Table 2 Options for HiFiAdapterFilt

Full size table

HiFiAdapterFilt implements BLAST + to identify adapter-contaminated reads using the command `blastn` and the following options: `-task blastn -reward 1 -penalty -5 -gapopen 3 -gapextend 3 -dust no -soft_masking true -evalue 700 -searchsp 1,750,000,000,000 -outfmt 6.` BLAST + parameters were selected to mirror VecScreen [20] BLAST + parameters with a notable difference in the `dust` option. The resulting output is then filtered to return only reads containing matches 97% or greater and at least 44 bp out of the 45 bp Pacific Biosciences blunt adapter in length or 34 of the 35 bp Pacific Biosciences C2 primer. The `-l` and `-m` options for HiFiAdapterFilt allow for removal of shorter or less exact matches to the Pacific Biosciences Blunt Adapter.

For a subset of three insect taxa, the adapter contaminated raw HiFi reads were removed using `grep`, a command implemented by the HiFiAdapterFilt pipeline to create a filtered read set for assembly. The filtered read sets were then used as the input file for genome assembly using HiCanu v2.1.1 [13], HiFiASM v0.14 [14], and PB-IPA v1.3.2 [15].

A filtered read set was also created using the Cutadapt v3.4 [10] command line parameters `-b AAAAAAAAAAAAAAAAAATTAACGGAGGAGGAGGA;min_overlap = 35 -b ATCTCTCTCTTTTCCTCCTCCTCCGTTGTTGTTGTTGAGAGAGAT;min_overlap = 45 --discard-trimmed --revcomp -e 0.1` and assemblies were likewise generated using HiCanu v2.1.1, HiFiASM v0.14 and v0.15 where noted, and PB-IPA v1.3.2.

Assemblies were generated for all three taxa and all three data sets for each taxon (un-sanitized reads, HiFiAdapterFilt filtered reads, and Cutadapt filtered reads) using default parameters (commands in supplemental file).
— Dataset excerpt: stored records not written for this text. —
(** * azure-devops-npm-auth: a shallow embedding of [src/index.ts]

    The program is a command-line tool that writes an Azure DevOps session
    token into a global [.npmrc].  This development embeds

    - the JavaScript string primitives the program calls ([trim],
      [startsWith], [split], [join], [btoa], a regular-expression test),
    - the two [URLPattern] constants and the matching they perform,
    - the line rewriting loop of [main] (lines 133-185 of the source),
    - [main] itself as a program over a console, a file system and a prompt,

    and proves the properties of the specification about them.

    Strings are sequences of UTF-16 code units, as in JavaScript: a code unit
    is an [N] and a string is a [list N]. *)

From Stdlib Require Import NArith String Ascii Bool DecimalString Lia.
From stdpp Require Import base tactics option list numbers.

Local Open Scope N_scope.
Local Open Scope list_scope.

(** ** JavaScript strings *)

Abbreviation jsstring := (list N).

(** A literal of the source, as its code units. *)
Fixpoint lit (s : string) : jsstring :=
  match s with
  | EmptyString => []
  | String a s' => N_of_ascii a :: lit s'
  end.
Arguments lit : simpl never.

Module Char.
Definition LF : N := 10.
Definition SLASH : N := 47.
Definition COLON : N := 58.
Definition EQUALS : N := 61.

(** ECMAScript [WhiteSpace] and [LineTerminator] code points, the ones
    [String.prototype.trim] removes.  All of them are in the basic plane. *)
Definition isWhiteSpace (c : N) : bool :=
  ((9 <=? c) && (c <=? 13)) || (c =? 32) || (c =? 160) || (c =? 5760)
  || ((8192 <=? c) && (c <=? 8202)) || (c =? 8232) || (c =? 8233)
  || (c =? 8239) || (c =? 8287) || (c =? 12288) || (c =? 65279).

(** ECMAScript [LineTerminator]: what [.] of a regular expression refuses. *)
Definition isLineTerminator (c : N) : bool :=
  (c =? 10) || (c =? 13) || (c =? 8232) || (c =? 8233).

Definition isAsciiDigit (c : N) : bool := (48 <=? c) && (c <=? 57).
Definition isAsciiUpper (c : N) : bool := (65 <=? c) && (c <=? 90).
Definition isAsciiLower (c : N) : bool := (97 <=? c) && (c <=? 122).
Definition isAsciiAlpha (c : N) : bool := isAsciiUpper c || isAsciiLower c.
Definition isAsciiAlphanumeric (c : N) : bool := isAsciiDigit c || isAsciiAlpha c.

Definition asciiLower (c : N) : N := if isAsciiUpper c then c + 32 else c.
Definition asciiUpper (c : N) : N := if isAsciiLower c then c - 32 else c.
End Char.

(** [String.prototype.trim]: the stored string without its leading and
    trailing white space. *)
Fixpoint trimStart (s : jsstring) : jsstring :=
  match s with
  | c :: s' => if Char.isWhiteSpace c then trimStart s' else s
  | [] => []
  end.

Definition trimEnd (s : jsstring) : jsstring := rev (trimStart (rev s)).

Definition trim (s : jsstring) : jsstring := trimEnd (trimStart s).

(** [String.prototype.startsWith], position 0. *)
Fixpoint startsWith (s p : jsstring) {struct p} : bool :=
  match p, s with
  | [], _ => true
  | a :: p', b :: s' => (a =? b) && startsWith s' p'
  | _ :: _, [] => false
  end.

(** [String.prototype.endsWith]. *)
Definition endsWith (s p : jsstring) : bool := startsWith (rev s) (rev p).

(** [String.prototype.split] with a separator of one code unit: the empty
    string splits into one empty string. *)
Fixpoint split (sep : N) (s : jsstring) : list jsstring :=
  match s with
  | [] => [[]]
  | c :: s' =>
      if c =? sep then [] :: split sep s'
      else match split sep s' with
           | l :: ls => (c :: l) :: ls
           | [] => [[c]]
           end
  end.

(** [Array.prototype.join]. *)
Fixpoint join (sep : jsstring) (ls : list jsstring) : jsstring :=
  match ls with
  | [] => []
  | [l] => l
  | l :: ls' => l ++ sep ++ join sep ls'
  end.

(** [btoa]: base64 of a string of code units below 256; it throws
    [InvalidCharacterError] (here [None]) on any other string. *)
Definition base64Alphabet : jsstring :=
  lit "ABCDEFGHIJKLMNOPQRSTUVWXYZabcdefghijklmnopqrstuvwxyz0123456789+/".

Definition base64Digit (n : N) : N := nth (N.to_nat n) base64Alphabet Char.EQUALS.

Fixpoint base64Encode (bytes : list N) : jsstring :=
  match bytes with
  | [] => []
  | [a] =>
      [base64Digit (N.shiftr a 2); base64Digit (N.shiftl (N.land a 3) 4);
       Char.EQUALS; Char.EQUALS]
  | [a; b] =>
      [base64Digit (N.shiftr a 2);
       base64Digit (N.lor (N.shiftl (N.land a 3) 4) (N.shiftr b 4));
       base64Digit (N.shiftl (N.land b 15) 2); Char.EQUALS]
  | a :: b :: c :: rest =>
      base64Digit (N.shiftr a 2)
      :: base64Digit (N.lor (N.shiftl (N.land a 3) 4) (N.shiftr b 4))
      :: base64Digit (N.lor (N.shiftl (N.land b 15) 2) (N.shiftr c 6))
      :: base64Digit (N.land c 63)
      :: base64Encode rest
  end.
Assembly metrics were produced for each assembly using the BBmap [21] function `stats.sh` (S2) and the same BLAST + command was applied to the contig assemblies to identify adapter-contaminated contigs in the un-sanitized reads assemblies or validate their absence in the HiFiAdapterFilt and Cutadapt filtered assemblies.

HiFiAdapterFilt and Cutadapt were benchmarked using a compute node containing 2.40 GHz Xeon Platinum 8260 2nd Generation Scalable Processors containing 24 each, a total of 48 cores, and 384 GB of RAM. Though not identical, neither the HiFiAdapterFilt filtered genome and the Cutadapt filtered genome assemblies contained adapter contamination and were of similar final assembly size, N50, and total number of contigs for each species and assembly method (Table S2). Thus, all subsequent analyses comparing the un-sanitized assemblies with the filtered assemblies were conducted with the HiFiAdapterFilt filtered assemblies. Whole genome and local alignments between un-sanitized and filtered assemblies were performed using MUMmer4 [22] and BLAST + [18].

Results and discussion

Screening 55 of the publicly available SRAs containing exclusively PacBio HiFi reads revealed adapter contamination in 53 of 55 datasets that were searched (Tab. S1). Analysis of CCS reads containing adapter sequence relative to the entire dataset revealed that adapter contamination was found disproportionately in extremely short reads as well as reads approximately 10 kb in length (Fig. S1A), and adapter contaminated reads had a slightly elevated GC content compared to uncontaminated reads (Fig. S1B). CCS reads containing adapter sequence predominantly fell into four types (Fig. S1C, Tab. S1), where adapters were located either at the 5’ end, internal to the read, at the 3’ end, or distributed throughout. An evaluation of the density and abundance of these read types across all datasets showed that CCS reads containing adapter sequence at the 5’ end were the most abundant, followed by reads with adapter sequence at the 3’ end, internal to the sequence, and the fewest reads contained adapter distributed throughout (Fig. S1D). A small subset of reads did not fall into any of these four categories and were not visualized. Of the 152,000 adapter sequences identified across all datasets, 89.6% were the reverse complement of the PacBio adapter sequence in contrast to the 10.4% that were the forward orientation. There is no clear pattern to the presence of these reads in the HiFi read datasets, and it is unclear why they are not trimmed or removed during subread generation and CCS analysis on the PacBio platform. Across all datasets screened, the proportion of reads containing adapter sequence never surpassed 0.25% and thus represents a low proportion of the overall data, so we recommend a strict removal of an adapter containing read, versus an attempt at trimming out the adapter region and trying to retain a portion of the read as trimming could result in retention of chimeric molecules or other contaminating factors.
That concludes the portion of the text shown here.